Et bien ca y est les vœux sont dit. Notre président dictateur a donné sa vision des choses et le moins que l’ont puisse dire c’est que l’autosatisfaction y est de mise.
Il a tout fait bien et tout le monde est content surtout lui ; le mensonge ou le déni de vérité, le populisme étant ses marques de fabrique, rien d’étonnant.
Vœux à la sécurité : tout va bien. La délinquance a augmenté et pour l’arrêter, suppression de postes dans la police.
Vœux à l’éducation nationale : tout va bien. Les profs se font tabasser, des élèves en poignardent d’autres. C’est donc sa priorité. Résultats des dizaines de milliers d’emplois supprimés.
Vœux à l’armée : merci a tous ces jeunes militaires qui meurent loin de chez eux pour que je sois reconnu par les plus grands de ce monde
Vœux au patronat : vous voyez je tiens parole. Je vous enrichie et je fais en sorte que les ouvriers soit le plus fragiles possibles. Plus de grève, des revendications non écoutées et je leur enlève tous leurs acquis sociaux.
Vœux aux fonctionnaires : vous ne servez à rien. Plus de la moitie d’entre vous va virer. Elle n’est pas belle la vie.
Le déficit de la France atteint des sommets mais le paquet fiscal est maintenu.

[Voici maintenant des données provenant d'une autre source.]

(** X17. Reading the text of a reply fails exactly when the reply, or its
    [choices], is [null] or [undefined], and then with the
    [AIServiceError] "Invalid response format from AI provider"; any other
    reply, one with an empty [choices] array or without message content
    included, is read.  The text read is the empty string or a value that
    counts as true. *)
Theorem reply_text_is_read_leniently (response : value) :
  match AIService.extractTextFromResponse response with
  | Ok text => text = VStr [] \/ ToBoolean text = true
  | Throw e => e = AIServiceError (lit "Invalid response format from AI provider") None
  end
  /\ ((exists e, AIService.extractTextFromResponse response = Throw e)
      <-> nullish response = true
          \/ exists choices, get response "choices" = Ok choices /\ nullish choices = true).
Proof.
  pose proof (extractTextFromResponse_cases response) as H. split.
  - destruct (AIService.extractTextFromResponse response); [exact H | apply H].
  - split.
    + intros [e He]. rewrite He in H. apply H.
    + unfold AIService.extractTextFromResponse.
      intros [Hr | (choices & -> & Hc)].
      * destruct response; try discriminate; cbn; eauto.
      * destruct choices; try discriminate; cbn; eauto.
Qed.



(** X19. Validation and configuration.  [validateAIConfig] reports a
    configuration as valid exactly when it lists no error.  A valid
    configuration that is enabled and has an API key makes the service
    configured; a valid one has a base URL that parses, a model, and an
    API key unless the base URL contains "localhost".  So a valid, enabled
    configuration without API key, which only a localhost URL allows,
    leaves the service not configured.  Conversely the only errors a
    configured service can get from the validation are those about the
    URL format, the temperature and the token limit. *)
Theorem validation_and_configuration
  (parsesAsURL : str -> bool) (config : AIService.AIProviderConfig) :
  let valid := (AIService.validateAIConfig parsesAsURL config).1 in
  let errors := (AIService.validateAIConfig parsesAsURL config).2 in
  (valid = true <-> errors = [])
  /\ (valid = true ->
      AIService.baseUrl config <> [] /\ parsesAsURL (AIService.baseUrl config) = true
      /\ AIService.model config <> []
      /\ (AIService.apiKey config <> []
          \/ includes (AIService.baseUrl config) (lit "localhost") = true))
  /\ (valid = true -> AIService.enabled config = true ->
      (AIService.apiKey config <> [] -> AIService.isConfigured config = true)
      /\ (AIService.apiKey config = [] -> AIService.isConfigured config = false))
  /\ (AIService.isConfigured config = true -> forall e, In e errors -> In e rangeErrors).
Proof.
  cbv zeta. unfold AIService.validateAIConfig, AIService.isConfigured, AIService.truthy.
  cbv zeta. unfold rangeErrors.
  generalize (lit "Base URL is required") (lit "Invalid base URL format")
    (lit "Model name is required") (lit "API key is required for remote providers")
    (lit "Temperature must be between 0 and 2")
    (lit "Max tokens must be between 1 and 4000").
  intros s1 s2 s3 s4 s5 s6.
  destruct (AIService.enabled config);
    destruct (bool_decide_reflect (AIService.baseUrl config = [])) as [Hu | Hu];
    destruct (bool_decide_reflect (AIService.model config = [])) as [Hm | Hm];
    destruct (bool_decide_reflect (AIService.apiKey config = [])) as [Hk | Hk];
    destruct (parsesAsURL (AIService.baseUrl config));
    destruct (includes (AIService.baseUrl config) (lit "localhost"));
    destruct (Num.lt (AIService.temperature config) (ofZ 0) || _)%bool;
    destruct (Num.lt (AIService.maxTokens config) (ofZ 1) || _)%bool;
    cbn [negb andb app fst snd length Nat.eqb In];
    (split; [split; intros H; first [discriminate H | reflexivity]|]);
    (split; [intros H; first [discriminate H | tauto]|]);
    (split; [intros H He; first [discriminate H | discriminate He | tauto]|]);
    intros H; first [discriminate H | tauto].
Qed.
Ltac split_ifs H :=
  repeat match type of H with
         | context [if ?c then _ else _] =>
             let E := fresh "E" in destruct c eqn:E; try discriminate H
         end.

Ltac bool_facts :=
  unfold is_continuation, is_surrogate in *;
  repeat match goal with
         | H : _ && _ = true |- _ => apply andb_true_iff in H; destruct H
         | H : _ && _ = false |- _ => apply andb_false_iff in H
         | H : negb _ = true |- _ => apply negb_true_iff in H
         | H : negb _ = false |- _ => apply negb_false_iff in H
         | H : (_ <? _) = true |- _ => apply N.ltb_lt in H
         | H : (_ <? _) = false |- _ => apply N.ltb_ge in H
         | H : (_ <=? _) = true |- _ => apply N.leb_le in H
         | H : (_ <=? _) = false |- _ => apply N.leb_gt in H
         end.

Lemma option_map_cons_Some (c : N) (o : option str) s :
  option_map (cons c) o = Some s -> exists s', o = Some s' /\ s = c :: s'.
Proof. destruct o; simpl; intros H; inversion H; eauto. Qed.
(** C5, amended.  Whenever the call comes back:
    - a [Get] calls the construct behaviour at most once, as the last
      behaviour call it makes, and answers the error of that call; the
      calls before it are destroy calls, whose errors are not answered;
    - a [Put], and a [Close], make at most one behaviour call, a destroy
      call on the value given, and answer the error of that call;
    - [NewChannelPool] answers the error of the first construct call that
      fails, makes no construct call after it (only destroy calls, whose
      errors are not answered), and answers no pool.
    And [NewChannelPool] does come back when its capacities are valid and
    within what [make] accepts and both behaviours are configured. *)
Theorem behaviour_errors_handed_to_caller :
  (forall s v oe s',
      Get clock s = Ret ((v, oe), s') ->
      exists ds,
        Forall is_destroy ds /\
        (calls (wld s') = calls (wld s) ++ ds \/
         exists v',
           calls (wld s') = calls (wld s) ++ ds ++ [Constructed v' oe])) /\
  (forall c s oe s',
      Put clock c s = Ret (oe, s') ->
      calls (wld s') = calls (wld s) \/
      calls (wld s') = calls (wld s) ++ [Destroyed c oe]) /\
  (forall c s oe s',
      poolClose c s = Ret (oe, s') ->
      calls (wld s') = calls (wld s) \/
      calls (wld s') = calls (wld s) ++ [Destroyed c oe]) /\
  (forall (poolConfig : @Config R) (w0 w1 : world) op oe,
      NewChannelPool clock max_chan poolConfig w0 = Ret ((op, oe), w1) ->
      exists built,
        Forall is_built built /\
        (calls w1 = calls w0 ++ built \/
         exists v' e ds,
           oe = Some e /\ op = None /\ Forall is_destroy ds /\
           calls w1 = calls w0 ++ built ++ Constructed v' (Some e) :: ds)) /\
  (forall (poolConfig : @Config R) (w0 : world) (f : factoryT) (g : closeT),
      0 < InitCap poolConfig <= MaxCap poolConfig ->
      MaxCap poolConfig <= max_chan ->
      Factory poolConfig = Some f ->
      Close poolConfig = Some g ->
      exists op oe (w1 : world),
        NewChannelPool clock max_chan poolConfig w0 = Ret ((op, oe), w1)).
Proof.
  split; [|split; [|split; [|split]]].
  - intros s v oe s' H.
    destruct (conns (self s)) as [ch|] eqn:Hch.
    + rewrite (Get_on_open s ch Hch) in H. eapply Get_loop_calls; eauto.
    + rewrite (Get_on_released s Hch) in H. inversion H; subst.
      exists []. split; [constructor|]. left. rewrite app_nil_r. reflexivity.
  - apply Put_calls.
  - apply poolClose_calls.
  - intros poolConfig w0 w1 op oe H.
    destruct (NewChannelPool_returned _ _ _ H) as [[E _]|[Hcap Hmax]].
    + inversion E; subst. exists [].
      split; [constructor|]. left. rewrite app_nil_r. reflexivity.
    + rewrite NewChannelPool_valid in H by assumption.
      match type of H with
      | match New_loop clock ?n ?s0 with _ => _ end = _ =>
          destruct (New_loop clock n s0) as [[[err|] s1]| |] eqn:E;
            try discriminate
      end.
      all: inversion H; subst; apply New_loop_calls in E;
        simpl in E; destruct E as (built & Hb & [[E0 E]|(v' & e & ds & E0 & Hds & E)]);
        try discriminate; exists built; split; try exact Hb.
      * right. exists v', e, ds. inversion E0; subst. auto.
      * left. exact E.
  - intros poolConfig w0 f g Hcap Hmax Hf Hg.
    rewrite NewChannelPool_valid by assumption.
    match goal with
    | |- context [New_loop clock ?n ?s0] =>
        destruct (New_loop_returns f g n s0
                    {| buf := []; cap := MaxCap poolConfig; closed := false |})
          as (oe & s1 & HN)
    end.
    + split; reflexivity.
    + exact Hf.
    + exact Hg.
    + simpl. rewrite Z2Nat.id; lia.
    + rewrite HN. destruct oe; eauto.
Qed.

Les français se mobilisent pour la poste et le service public, 3 millions d’entre eux votent, mais la démocratie n’est pas un mot connu dans ce gouvernement. En revanche on nous impose un débat sur l’identité nationale, moyen détourné pour récupérer les voix du FN, et qui permet à plusieurs membres du gouvernement de laisser leur vraie nature ressortir. Dérapage verbal, limite insultant, il faut à tout prix faire disparaitre ce ministère de l’immigration et le ministre qui va avec.
On pourrait croire que nous faisons dans la catastrophe mais soyons sérieux, la France va mal et les français avec. Il n’y a plus aucune justice sociale. Le mal de vivre est de plus en plus présent. Même les syndicats n’osent plus appeler à la grève. Elles sont de moins en moins suivies et pour cause la démocratie dans notre pays n’est pas de mise, et le gouvernement ne veut rien écouter. Alors il y a un risque d’explosion sociale qui sera difficile à maitriser et à gérer. Mais peut être faut il en arriver la pour faire changer les choses.
Un petit mot sur l’opposition salonnaise qui d ailleurs n’est plus dans l’opposition. Ce sont eux qui le disent. Ils sont dans la proposition. Ca finit toujours par « ion » mais pourquoi pas. Et comme il faut laisser sa chance à tout le monde alors laissons une place à leurs propositions.
Voila il faut dire qu’ils ne tombent pas dans la facilité. Dès qu’une bonne idée sort, on entend d’une seule voix : « heureusement que l’ont vous a dit de le faire ! ».
Finalement c’est facile de proposer on attend que la bonne idée arrive et on la récupère.
Malheureusement dans le groupe de l’opposition (pardon proposition) il y a toujours ce triste personnage qui fait encore parler de lui dans un journal. Et comme à son habitude avec des propos insultants et grossiers, et surtout pour dire n’importe quoi. Si si monsieur une plainte est déposée et cela est mérité. Cela dit, comment se fait-il qu’il fasse encore parti de l’opposition ? Difficile de croire que ses collègues, chef d’entreprise, président d’association tournée vers les enfants, professeur dont le but est d’éduquer des enfants, et autre, puissent soutenir ce personnage qui, soit disant, a fait de l’humour. Ce type d’humour a envoyé des dizaines de personnes en prison, brisé des familles, poussé au suicide d’autres dans le nord de la France, vous savez Outreau. Il est évident qu’il est incapable d’assumer ses propos qui ne s’adressaient en aucun cas à une banderole mais bien à un élu, qui plus est conseiller à la jeunesse. Et ces propos prennent là un autre sens. Nous n’aurons de cesse de le dénoncer jusqu’à ce que son chef de file prenne enfin ses responsabilités. Nous commençons malheureusement à croire qu’il n’a pas bien pris la mesure de ces propos.